Как вы поживаете? Целуй от меня детей Василия, Анну, Алексея и Леночку. Скажи, чтоб помнили папку, папка любит и скоро приедет с гостинцами если Бог даст.

Как твоё здоровье? Ты писала, что болела животом, лёжкой лежала третьего дня и нутро не принимало ничего, только тюрю. Как сейчас, полегче? Горячо верю, что так. Верю, что ты, моя ненаглядная Катенька, из тех крепких баб, которые всё перемогут. Пишу и слёзы катятся по лицу, потому что не рядом с вами в эту страшную жизню, не вижу  сыты или есть хотите, не знаю, здоровы или в хвори, не могу быть отцом детям и тебе, моя родненькая, мужем и хозяином дома своего.

Завсегда думаю, какая ты у меня жизни мудрая. Как права была, когда не захотела дома нашего оставить и в городе за мной мыкаться. Погубил бы я вас, Катенька, померли бы все с голоду, как есть тебе говорю. Ты знаешь, врать я не обученный. Нечего жрать, моя голубушка, хлеба дают в обрез хошь смотри, хошь ешь. Отдираем шпалеры со стен и варим, они на клейстер клеёные, питательные. Правда в туалет потом по семь дней ни в какую. Но голодуха такая, что не до жиру. Права ты была, моя голуба, что огородом завсегда детей накормишь. Как я вспоминаю картоху твою на шкварках жареную, да и без шкварок, с лучком да с сольцой. Веришь, век бы ел её одноё и на мясо бы глаз не казал. Скажи, в достатке ли еще картохи, репы, свёклы и моркови? Много ли сгнило, говорят у вас лило до Покрова дня? Верю, что сыты. Верю, что ты, Катюнюшка, не дашь сгинуть детям, зубами выгрызешь каждого у поганого этого времени. За то тебя и полюбил и люблю, за силу твою. И красоту.

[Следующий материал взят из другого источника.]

(** A reply with a fenced block: three backquotes, the word [json] or
    nothing, the content, three backquotes, and text around them. *)
Definition fenced (tagged : bool) (pre body post : string) : string :=
  pre +:+ "```" +:+ (if tagged then "json" else EmptyString) +:+ body +:+ "```" +:+ post.

(** A reply with braces in it. *)
Definition braced (pre body post : string) : string :=
  pre +:+ "{" +:+ body +:+ "}" +:+ post.

(** The test of line 118 on a record. *)
Definition usable (q : dict) : bool :=
  py_truthy (match dict_get q "success" with Some v => v | None => PNone end)
  && py_truthy (match dict_get q "data" with Some v => v | None => PNone end).

(** The record with the name of its folder written into it. *)
Definition stamp (folder_name : string) (q : dict) : dict :=
  dict_set q "source_folder" (PStr folder_name).

(** The name of the folder a file lies in. *)
Definition folder_of (f : parsed_file) : string :=
  path_name (path_parent (file_path f)).

(** The record with the outcome of its task written into it. *)
Definition categorized_record (json_loads : string -> exn + pyval)
    (lower : string -> string) (services : nat -> Z -> reply) (i : nat) (q : dict) : dict :=
  dict_set q "categorization"
    (PDict (outcome_of (categorize_question json_loads lower q (services i) 3).1)).

(** ** An input folder with three files *)

(** A record as the extraction step leaves it. *)
Definition extracted (file : string) (ok : bool) (data : pyval) : dict :=
  [("file", PStr file); ("success", PBool ok); ("data", data)].

(** The first file holds a good record, one that the extraction marked as
    failed, and one without data; the second does not decode; the third
    holds a string between two good records. *)
Definition example_files : list parsed_file :=
  [ ParsedFile (path_of_string "extracted/2019/parsed.json")
      (Returns (PList [PDict (extracted "q1.png" true
                                (question_data "Hol van a szív?" "A mellkasban"));
                       PDict (extracted "q2.png" false PNone);
                       PDict (extracted "q3.png" true (PDict []))]));
    ParsedFile (path_of_string "extracted/2020/parsed.json")
      (Raises (Exn JSONDecodeError "Expecting value: line 1 column 1 (char 0)"));
    ParsedFile (path_of_string "extracted/2021/parsed.json")
      (Returns (PList [PDict (extracted "q4.png" true
                                (question_data "Mi a tüdő?" "Légzőszerv"));
                       PStr "oops";
                       PDict (extracted "q5.png" true
                                (question_data "Mi a máj?" "Mirigy"))])) ].

Definition example_env : gmap string string := {[ "GEMINI_API_KEY" := "secret" ]}.

(** The namespace of the examples: the folder [extracted], the defaults,
    and a pool of [workers]. *)
Definition example_args (workers : Z) : gmap string arg_value :=
  <["workers" := VInt workers]> (namespace_of_input "extracted").


(** The same with the merge-only switch and an output path. *)
Definition example_args_merge (output : string) : gmap string arg_value :=
  <["merge_only" := VBool true]>
    (<["output" := VPath (path_of_string output)]> (namespace_of_input "extracted")).

(** Two paths are one file when they are equal: the case of a folder
    without links, and of relative paths read from one place. *)
Definition same_path (p q : path) : bool :=
  String.eqb (root p) (root q) &&
  bool_decide (parts p = parts q).

(** ** Vocabulary of the summary *)

(** The outcome is a success. *)
Definition succeeded (o : dict) : bool :=
  match dict_get o "success" with
  | Some (PBool true) => true
  | _ => false
  end.

(** The outcome is a success with the category [cat]. *)
Definition labelled (cat : string) (o : dict) : bool :=
  succeeded o &&
  match dict_get o "category" with
  | Some (PStr s) => String.eqb s cat
  | _ => false
  end.

(** The outcomes of the tasks of a batch, by index. *)
Definition outcomes (json_loads : string -> exn + pyval) (lower : string -> string)
    (services : nat -> Z -> reply) (records : list dict) : list dict :=
  imap (fun i q => outcome_of (categorize_question json_loads lower q (services i) 3).1)
       records.

(** An outcome as the tasks make them: a success with a string for its
    category, or a failure, which has no category. *)
Definition outcome_shape (o : dict) : Prop :=
  (exists category reasoning, o = success (PStr category) reasoning) \/
  (dict_get o "success" = Some (PBool false) /\ dict_get o "category" = None).

(** ** Vocabulary of the splitter *)

(** The id of an item, [None] when it has none. *)
Definition group_id_of (item : pyval) : result pyval :=
  py_get item "similarity_group_id" PNone.

(** The item has no id. *)
Definition is_null (item : pyval) : bool :=
  match group_id_of item with
  | Returns PNone => true
  | _ => false
  end.

(** The item is an object whose id is [None], an integer, a boolean, or a
    string that does not begin like the keys made for the items without
    id. *)
Definition plain_id (item : pyval) : bool :=
  match group_id_of item with
  | Returns PNone | Returns (PInt _) | Returns (PBool _) => true
  | Returns (PStr s) => negb (is_prefix "__null_" s)
  | _ => false
  end.

(** The bytes a file name is made of: small letters, digits, the hyphen
    and the underscore. *)
Definition is_name_byte (b : nat) : bool :=
  ((97 <=? b) && (b <=? 122) || (48 <=? b) && (b <=? 57) || (b =? 45) || (b =? 95))%nat.

(** [str.lower] on text that is ASCII. *)
Fixpoint ascii_lower (s : string) : string :=
  match s with
  | EmptyString => EmptyString
  | String a s' =>
      let n := nat_of_ascii a in
      String (if (65 <=? n)%nat && (n <=? 90)%nat then ascii_of_nat (n + 32) else a)
             (ascii_lower s')
  end.

(** The key an item with an id is filed under. *)
Definition id_key (item : pyval) : option dict_key :=
  match group_id_of item with
  | Returns PNone => None
  | Returns id => match key_of id with Key k => Some k | _ => None end
  | Raises _ => None
  end.

(** An entry of [groups] as the loop keeps them, [null_counter] items
    without id in: the item without id that has this number, alone; or, under
    a key that is none of those made for the items without id, one item or
    more that all have this key for their id. *)
Definition group_entry_ok (null_counter : nat) (entry : dict_key * list pyval) : Prop :=
  (exists j item,
      (j < null_counter)%nat /\ fst entry = null_key j /\ snd entry = [item] /\
      is_null item = true) \/
  ((forall j, fst entry <> null_key j) /\ snd entry <> [] /\
   Forall (fun item => id_key item = Some (fst entry)) (snd entry)).

Definition groups_ok (null_counter : nat) (groups : list (dict_key * list pyval)) : Prop :=
  List.NoDup (List.map fst groups) /\ Forall (group_entry_ok null_counter) groups.

(** ** Items for the examples *)

Definition item_with (id : pyval) (file : string) : pyval :=
  PDict [("file", PStr file); ("similarity_group_id", id)].

Definition item_without_id (file : string) : pyval :=
  PDict [("file", PStr file)].

Definition example_items : list pyval :=
  [ item_with (PInt 7) "q1.png"; item_without_id "q2.png"; item_with (PStr "a") "q3.png";
    item_with (PInt 7) "q4.png"; item_with PNone "q5.png" ].

(** ** Vocabulary of the script *)








(** Items for the example of the script. *)
Definition categorized_item (category : pyval) (id : pyval) (file : string) : pyval :=
  PDict [("file", PStr file); ("similarity_group_id", id);
         ("categorization", PDict [("success", PBool true); ("category", category)])].


(** ** The folder of the categories *)



(** What the folder holds under [name] after the writes of [files], each
    gone in whole: the last of them, since a later write replaces an
    earlier one of the same name. *)
Definition on_disk (files : list category_file) (name : string) : option category_file :=
  List.find (fun f => String.eqb (file_name f) name) (rev files).

Definition name_too_long : exn := Exn OtherException "[Errno 36] File name too long".

(** A folder that takes every file whose name has at most 255 bytes. *)
Definition write_named (f : category_file) : write_outcome :=
  if (String.length (file_name f) <=? 255)%nat then Written else OpenFails name_too_long.

(** Two categories that differ in an accent only. *)
Definition accent_data : list pyval :=
  [ categorized_item (PStr "Keringés") PNone "q1.png";
    categorized_item (PStr "Keringes") PNone "q2.png" ].

(** A category of three hundred letters. *)
Definition long_data : list pyval :=
  [ categorized_item (PStr (string_of_list_ascii (repeat "a"%char 300))) PNone "q1.png" ].
(** * Properties *)

(** ** Substrings *)

Lemma is_prefix_true_iff (a b : string) :
  is_prefix a b = true <-> exists post, b = a +:+ post.
Proof.
  revert b. induction a as [|x a IH]; intros b.
  - split; [intros _; exists b; reflexivity | intros _; destruct b; reflexivity].
  - destruct b as [|y b]; simpl.
    + split; [discriminate | intros [post H]; discriminate].
    + rewrite andb_true_iff, IH. split.
      * intros [Hxy [post H]]. apply Ascii.eqb_eq in Hxy. subst. now exists post.
      * intros [post H]. injection H as -> H. split; [apply Ascii.eqb_refl | eauto].
Qed.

Помнишь, как сосватал тебя? Я же тихий сроду был, как в рот воды набравши ходил с девками, немелей отродясь звали. А тебя увидел, как ты стенку у маманьки щекотуришь, так и обомлел. И понял, что если и тут смолчу  не жить мне без тебя. Сразу пойду доску тесать, если не моя будешь. А всё маманька, Царствие ей Небесное, надоумила. Иди, говорит, немеля, глянь, девка какая ладная да рукастая, щекотурит аж раствор на мастерке кипит. Пропустишь  век бобылём проходишь. И пошел. А рот как дёгтем залепило, веришь, языка не чую. Что я тебе тогда сказал? Сказал хоть, дурь немая, что полюбил тебя с той самой минуточки и милей тебя, Катюня, нет никого в целом свете? Не сказал, сам знаю. Так вот говорю. Люблю вовек, и до гроба любить буду.

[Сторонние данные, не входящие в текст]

(** A request leaves the handler answered with 400, or parked at its first
    [await]. *)
Lemma initiatePaymentHandler_cases (body : Body) (st : State) :
  (∃ b m, initiatePaymentHandler isEthereumAddress body st
          = respond (nextReq st) 400 b
              (broadcast m (with_suspended (suspended st) (S (nextReq st)) st)))
  ∨ (∃ addr amt, initiatePaymentHandler isEthereumAddress body st
                 = accepted addr amt st).
Proof.
  unfold initiatePaymentHandler.
  destruct (b_amount body) as [| |b|a|s|]; try (left; by do 2 eexists).
  destruct (num_le a num_zero || isNaN a); [left; by do 2 eexists|].
  destruct (b_merchantAddress body) as [addr|]; [|left; by do 2 eexists].
  destruct (bool_decide (addr = "") || negb (isEthereumAddress addr));
    [left; by do 2 eexists|].
  right. exists addr, a. apply accepted_unfold.
Qed.

(** X2: an amount that is not a number, is NaN, or is at most zero is
    answered with 400 "Invalid amount" after one advisory broadcast,
    whatever the address; no session, timer or subscription is created. *)
Lemma invalid_amount_rejected (body : Body) (st : State) :
  invalid_amount (b_amount body) = true →
  let st' := initiatePaymentHandler isEthereumAddress body st in
  effects st st' = [EBroadcast invalidAmountMsg;
                    ERespond (nextReq st)
                             (mkResponse 400 (BError "Invalid amount"))]
  ∧ activePayments st' = activePayments st
  ∧ timers st' = timers st
  ∧ watchers st' = watchers st
  ∧ suspended st' !! nextReq st = None.
Proof.
  intros Hv. unfold initiatePaymentHandler.
  assert (H : ∀ s, effects s (reject_amount (nextReq s)
                      (with_suspended (suspended s) (S (nextReq s)) s))
              = [EBroadcast invalidAmountMsg;
                 ERespond (nextReq s) (mkResponse 400 (BError "Invalid amount"))]).
  { intros s. apply effects_app. simpl. by rewrite <- app_assoc. }
  destruct (b_amount body) as [| |b|a|s|]; simpl in Hv; try discriminate;
    rewrite ?Hv; (split; [apply H|]); simpl;
    repeat split; apply lookup_delete_eq.
Qed.
Lemma tensor_value_info_names (net : list (string * tensor)) :
  (forall k t, In (k, t) net -> k = str (id_of t)) ->
  map vi_name (map tensor_value_info (dict_values net)) = dict_keys net.
Proof.
  unfold dict_values, dict_keys. rewrite !map_map.
  intro H. apply map_ext_in. intros [k t] Hin. simpl. symmetry. now apply H.
Qed.

(** Every input of every node of a returned graph is a declared input
    of the graph, when the converters name no tensor of their own and
    the parameters the captured functions consume are parameters of the
    model. *)
Theorem node_inputs_are_declared env args filename export_params
    graph_name save_text w m w' :
  (forall name c, functions_attr env name = Some c -> uses_given_names c) ->
  parameters_belong_to env (model w) ->
  export env args filename export_params graph_name save_text w = (Ok m, w') ->
  forall n name, In n (g_node (m_graph m)) -> In name (input n) ->
    In name (declared_inputs (m_graph m)).
Proof.
  intros Hconv Hpar Hexp.
  apply export_Ok_inv in Hexp as (_ & args' & outs & w2 & _ & Hfwd & Hfin).
  apply finish_Ok_inv in Hfin as (o & more & Hrun & Hmore & ->).
  assert (Hps : params (model w2) = params (model w)).
  { destruct (keeps_forward (fun _ => true) args' (fun _ _ => eq_refl)
                (prepared w)) as (_ & Hm & _).
    rewrite Hfwd in Hm. simpl in Hm. now rewrite Hm. }
  rewrite Hps.
  intros n name Hin Hname.
  assert (Hn : In n (graph o)) by (now apply in_rev).
  assert (Hk : known (params (model w)) o name).
  { apply (run_hook_known env (params (model w)) Hconv ONNXExport_init
             (session_calls env outs) o) with (n := n); try assumption.
    - intros f i var Hf. apply session_calls_backward in Hf as [y Hy].
      now apply (Hpar y f).
    - intros ? ? []. }
  unfold declared_inputs. simpl. rewrite !map_app, !in_app_iff.
  rewrite param_value_info_names, (additional_value_infos_names _ _ Hmore).
  rewrite tensor_value_info_names.
  - unfold known in Hk. tauto.
  - intros k t Hin'.
    destruct (run_hook_entries _ _ _ _ _ _ Hrun Hin')
      as [[] | (f & i & _ & _ & -> & -> & _)].
    reflexivity.
Qed.

(** The converters of the scenario name no tensor of their own. *)
Lemma scenario_converters_use_given_names name c :
  Scenario.converters name = Some c -> uses_given_names c.
Proof.
  unfold Scenario.converters.
  destruct (String.eqb name "convert_Mul");
    [ | destruct (String.eqb name "convert_Add"); [ | discriminate ] ];
    intro H; injection H as <-;
    intros f ins outs ps nodes ps' Hc; injection Hc as <- <-;
    (split; [ apply incl_refl | ]);
    intros n nm [<- | []] Hnm; now left.
Qed.

(** The functions of the scenario consume the parameters [a] and [b]
    of its model. *)
Lemma scenario_parameters_belong :
  parameters_belong_to Scenario.env Scenario.chain.
Proof.
  intros y f i var Hf Hi Hv Hp. simpl in Hf.
  destruct (v_id y =? 105); simpl in Hf; [ | destruct Hf ].
  destruct Hf as [<- | [<- | []]]; simpl in Hi;
    destruct Hi as [<- | [<- | []]]; simpl in Hv; try discriminate Hv;
    injection Hv as <-; simpl; try discriminate Hp; tauto.
Qed.

Lemma node_inputs_are_declared_witness :
  exists m w',
    export Scenario.env (PyList [PyArray Scenario.x_array]) FileNone true
      "Graph" false Scenario.world = (Ok m, w') /\
    forall n name, In n (g_node (m_graph m)) -> In name (input n) ->
      In name (declared_inputs (m_graph m)).
Proof.
  eexists. eexists. split.
  - vm_compute. reflexivity.
  - eapply (node_inputs_are_declared Scenario.env
              (PyList [PyArray Scenario.x_array]) FileNone true "Graph" false
              Scenario.world).
    + exact scenario_converters_use_given_names.
    + exact scenario_parameters_belong.
    + vm_compute. reflexivity.
Defined.

(** ** The order of the emitted nodes *)

(** C1, at a model with two outputs over one product: [h = a * x],
    [y = h + b], [z = h * a], returning [(y, z)].  The backward pass of
    [y] captures [Add] and then the multiplication that produces [h];
    the backward pass of [z] captures the second multiplication, and
    the node of the first, returned again, is dropped as a duplicate.
    Reversed, the list starts with the second multiplication: it
    consumes [h] one place before the node that produces [h].  The list
    is not topologically sorted; [h] is found among the declared inputs
    only because the hook registers it as a network input. *)
Theorem emitted_order_two_outputs :
  exists m w',
    export Variants.env_two_outputs (PyList [PyArray Scenario.x_array])
      FileNone true "Graph" false Variants.world_two_outputs = (Ok m, w') /\
    g_node (m_graph m) =
      [ make_node "Mul" [str (n_id Scenario.h_node); str (v_id Scenario.a)]
          [str (n_id Variants.z_node)] [];
        make_node "Mul" [str (v_id Scenario.a); str (v_id Scenario.x)]
          [str (n_id Scenario.h_node)] [];
        make_node "Add" [str (n_id Scenario.h_node); str (v_id Scenario.b)]
          [str (n_id Scenario.y_node)] [] ] /\
    In (FunctionNode Scenario.Mul)
      (session_calls Variants.env_two_outputs
         (OutTuple [Scenario.y; Variants.z])) /\
    In Scenario.h_node (outputs Scenario.Mul) /\
    In (str (n_id Scenario.h_node)) (declared_inputs (m_graph m)) /\
    ~ producers_come_first (m_graph m).
Proof.
  eexists. eexists. split; [ vm_compute; reflexivity | ].
  split; [ reflexivity | ].
  split; [ vm_compute; right; left; reflexivity | ].
  split; [ left; reflexivity | ].
  split; [ vm_compute; right; right; left; reflexivity | ].
  intro H.
  destruct (H [] (make_node "Mul" ["204"; "101"] ["206"] [])
              [ make_node "Mul" ["101"; "103"] ["204"] [];
                make_node "Add" ["204"; "102"] ["205"] [] ]
              eq_refl "204" (or_introl eq_refl)) as (m0 & [] & _).
  exists (make_node "Mul" ["101"; "103"] ["204"] []).
  split; [ right; left; reflexivity | left; reflexivity ].
Qed.

(** ** The scenario y = a * x + b *)

(** C2, as the code has it.  Exporting the model [y = a * x + b] with
    [x] of shape (2, 3) and the initializers enabled returns a graph
    with the two nodes [Mul], [Add] in that order, FOUR declared inputs
    ([a], [b], the product [a * x] consumed by the addition, and [x]),
    the one declared output [y] of shape (2, 3), and the two
    initializers [a] and [b]. *)
Theorem export_scenario :
  exists m w',
    export Scenario.env (PyList [PyArray Scenario.x_array]) FileNone true
      "Graph" false Scenario.world = (Ok m, w') /\
    g_node (m_graph m) =
      [ make_node "Mul" [str (v_id Scenario.a); str (v_id Scenario.x)]
          [str (n_id Scenario.h_node)] [];
        make_node "Add" [str (n_id Scenario.h_node); str (v_id Scenario.b)]
          [str (n_id Scenario.y_node)] [] ] /\
    g_input (m_graph m) =
      [ param_value_info Scenario.a; param_value_info Scenario.b;
        tensor_value_info (TNode Scenario.h_node);
        tensor_value_info (TVar Scenario.x) ] /\
    length (g_input (m_graph m)) = 4%nat /\
    g_output (m_graph m) = [output_value_info Scenario.y] /\
    map vi_shape (g_output (m_graph m)) = [[2; 3]] /\
    g_initializer (m_graph m) =
      [ convert_parameter (ParamVar Scenario.a);
        convert_parameter (ParamVar Scenario.b) ].
Proof.
  eexists. eexists. split; [ vm_compute; reflexivity | ].
  repeat split.
Qed.

(** C2 as stated fails: the graph of the scenario does not have exactly
    three declared inputs. *)
Lemma export_scenario_not_three_inputs :
  exists m w',
    export Scenario.env (PyList [PyArray Scenario.x_array]) FileNone true
      "Graph" false Scenario.world = (Ok m, w') /\
    declared_inputs (m_graph m) = ["101"; "102"; "204"; "103"] /\
    length (g_input (m_graph m)) <> 3%nat.
Proof.
  eexists. eexists. split; [ vm_compute; reflexivity | ].
  split; [ reflexivity | discriminate ].
Qed.

(** ** The dictionary of network inputs *)

(** C3, as the code has it.  Every entry of the dictionary of network
    inputs after a session is registered under the name of its object,
    its object is not a parameter, and it is an input of one of the
    captured functions.  (Whether a captured function produces it is
    not looked at.) *)
Theorem network_inputs_are_consumed_non_parameters env fs o k t :
  run_hook env ONNXExport_init fs = Ok o ->
  In (k, t) (network_inputs o) ->
  k = str (id_of t) /\
  is_Parameter t = false /\
  exists f i, In f fs /\ In i (inputs (unwrap f)) /\
              t = resolved i /\ k = input_name i.
Proof.
  intros Hrun Hin.
  destruct (run_hook_entries _ _ _ _ _ _ Hrun Hin)
    as [[] | (f & i & Hf & Hi & -> & -> & Hp)].
  split; [ reflexivity | split; [ exact Hp | ] ].
  exists f, i. now repeat split.
Qed.

Lemma network_inputs_are_consumed_non_parameters_witness :
  let fs := session_calls Scenario.env (OutVariable Scenario.y) in
  let k := str (n_id Scenario.h_node) in
  let t := TNode Scenario.h_node in
  k = str (id_of t) /\
  is_Parameter t = false /\
  exists f i, In f fs /\ In i (inputs (unwrap f)) /\
              t = resolved i /\ k = input_name i.
Proof.
  refine (network_inputs_are_consumed_non_parameters Scenario.env _
            (mk_ONNXExport _ _ _) _ _ _ _).
  - vm_compute. reflexivity.
  - vm_compute. left. reflexivity.
Defined.

(** C3 as stated fails: in the scenario the product [a * x] is
    registered as a network input, and it is the output of the captured
    multiplication. *)
Lemma network_input_is_output_of_captured_function :
  exists o,
    run_hook Scenario.env ONNXExport_init
      (session_calls Scenario.env (OutVariable Scenario.y)) = Ok o /\
    In (str (n_id Scenario.h_node)) (dict_keys (network_inputs o)) /\
    In (FunctionNode Scenario.Mul)
      (session_calls Scenario.env (OutVariable Scenario.y)) /\
    In (str (n_id Scenario.h_node)) (output_names_of Scenario.Mul).
Proof.
  eexists. split; [ vm_compute; reflexivity | ].
  split; [ | split ].
  - vm_compute. left. reflexivity.
  - vm_compute. right. left. reflexivity.
  - vm_compute. left. reflexivity.
Qed.

(** ** The arguments *)

(** After lines 133-136 [args] is a list, whatever was given. *)
Lemma convert_args_list env args w args' w1 :
  convert_args env args w = (Ok args', w1) -> exists l, args' = PyList l.
Proof.
  unfold convert_args, bind.
  destruct (wrap_args env _ w) as [[l | e] w2]; [ | discriminate ].
  unfold ret. intro H. injection H as <- _. now exists l.
Qed.

(** So the forward pass after them calls the model: the [ValueError]
    of lines 143-146 is not raised. *)
Lemma forward_after_convert_args env args w args' w1 :
  convert_args env args w = (Ok args', w1) ->
  exists l, forward args' = model_call l.
Proof.
  intro H. apply convert_args_list in H as [l ->]. now exists l.
Qed.

(** C4, at a bare array.  Given the array [x] itself as [args], neither
    a list or tuple nor a dict, the export raises nothing: it evaluates
    the model on [x] and returns the graph of the scenario. *)
Theorem export_bare_array_is_forwarded :
  exists m w',
    export Scenario.env (PyArray Scenario.x_array) FileNone true "Graph" false
      Scenario.world = (Ok m, w') /\
    In (EvForward [PyVar Scenario.x]) (trace w') /\
    export Scenario.env (PyList [PyArray Scenario.x_array]) FileNone true
      "Graph" false Scenario.world = (Ok m, w').
Proof.
  eexists. eexists. split; [ vm_compute; reflexivity | ].
  split; [ left; reflexivity | vm_compute; reflexivity ].
Qed.

(** ** An operator without a converter *)


Lemma extends_no_write w w' :
  extends (fun e => negb (is_write e)) w w' ->
  filter is_write (trace w') = filter is_write (trace w).
Proof.
  intros (_ & _ & t & -> & Ht). rewrite filter_app.
  assert (E : filter is_write t = []).
  { induction t as [ | e t IH ]; [ reflexivity | ].
    simpl in *. apply andb_prop in Ht as [He Ht].
    apply negb_true_iff in He. rewrite He. now apply IH. }
  rewrite E. apply app_nil_r.
Qed.




(** ** The names of tensors *)

(** Objects of distinct identity get distinct names: [str] is
    injective. *)
Lemma names_collision_free (t1 t2 : tensor) :
  id_of t1 <> id_of t2 -> str (id_of t1) <> str (id_of t2).
Proof. intros H E. apply H. now apply str_inj. Qed.

(** A node whose [Variable] is alive is named after the [Variable]
    where it is consumed and after itself where it is produced. *)
Lemma input_output_names_differ (i : VariableNode) (var : variable) :
  get_variable_or_none i = Some var -> v_id var <> n_id i ->
  input_name i <> output_name i.
Proof.
  intros Hv Hid. unfold input_name, output_name, resolved. rewrite Hv. simpl.
  intro E. apply Hid. now apply str_inj.
Qed.

(** C6, at the scenario.  One tensor is given two names.  The output
    [y]: the addition that produces it names it after its node (line
    84), the declared graph output after its [Variable] (line 191).  A
    product [h] whose [Variable] is alive: the multiplication that
    produces it names it after its node (line 84), the addition that
    consumes it after its [Variable] (lines 82-83). *)
Theorem tensor_named_twice :
  exists m w',
    export Scenario.env (PyList [PyArray Scenario.x_array]) FileNone true
      "Graph" false Scenario.world = (Ok m, w') /\
    get_variable_or_none Scenario.y_node = Some Scenario.y /\
    map output (g_node (m_graph m)) = [["204"]; ["205"]] /\
    map vi_name (g_output (m_graph m)) = ["105"] /\
    output_names_of Variants.Mul_alive = ["204"] /\
    fst (visit_inputs [] (inputs Variants.Add_alive)) = ["104"; "102"] /\
    output_name Variants.h_node_alive <> input_name Variants.h_node_alive.
Proof.
  eexists. eexists. split; [ vm_compute; reflexivity | ].
  repeat split. vm_compute. discriminate.
Qed.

Посылаю тебе денег, сколько есть, не злись, голуба моя, ты же знаешь, я не вострый, не могу юлить да выкруживать. Сколько с артели выдали, всё вам. Мыла только купил два куска, потому как вши заели. Купи Леночке, девоньке моей, ленту или другой какой сюрпризец, чтобы порадовать. Скажи, папка прислал. А если удастся то на обувку отложи, знаю, что босая и в школу ходить не в чем. Ничего, кончится всё, выучим, не хуже других будет. Она у нас смышлёная.

Шлю карточку твою. Не подумай что. При себе носил. А сейчас, веришь, бояться стал  околею и другой кто на тебя, моя красавица, лупалками глазеть будет. Пусть у тебя уж, даст Бог скоро свидимся. А какая ты из себя я и без карточки помню, глаза прикрою  и вот она ты, рядом.

Целуй всех крепко, моя родная, моя Катюнюшка. Не болейте, живите дружно. Бог с вами.

Твой муж Фёдор Тимофеевич»

 

Я смотрю на фото. Красивое лицо с высоким лбом и хитрыми, как будто нерусскими, с прищуром, глазами. Волосы зачёсаны назад, в ушах — цыганские серьги кольцами. Ловлю себя на мысли, что любуюсь этой, по сути, совсем незнакомой женщиной с родными бабушкиными глазами.

Встаю и иду на кухню. Бесполезный электрический чайник убираю в стол, там же нахожу старенький эмалированный. Отодвигаю занавеску на печке. Голову не включаю, всё делают за меня руки, бабушкины руки. А может, сам дом помогает. В сенях, в углу, находятся аккуратно сколотые полешки, тут же щепа, кусок смятой газеты и спички. Затопить получается не сразу: этому бабушка не учила — боялась пожара. Но огонёк упрямо лопает сначала бумагу, а за ней присасывается к деревяшке и уже не гаснет. Проверить задвижку, прикрыть поддувало. Готово.

Плюхаюсь на софу, и та отвечает знакомым «скви-и-и». Смеюсь в ответ: «Ну заговорила, старушка!» Услышав голоса, просыпается печь, тараторит и поддакивает. Её перебивает закипающая вода в чайнике. Дом делает глубокий первый вдох. Я прислоняю горячие ладони к лицу. Живём.

Ольга Маврина

Ольга Маврина – родилась и живёт в городе Сызрань. Пишет малую прозу. Принимала участие в Летней школе от журнала «Юность», Итоговой всероссийской мастерской для начинающих писателей в 2022 году. Ранее нигде не публиковалась.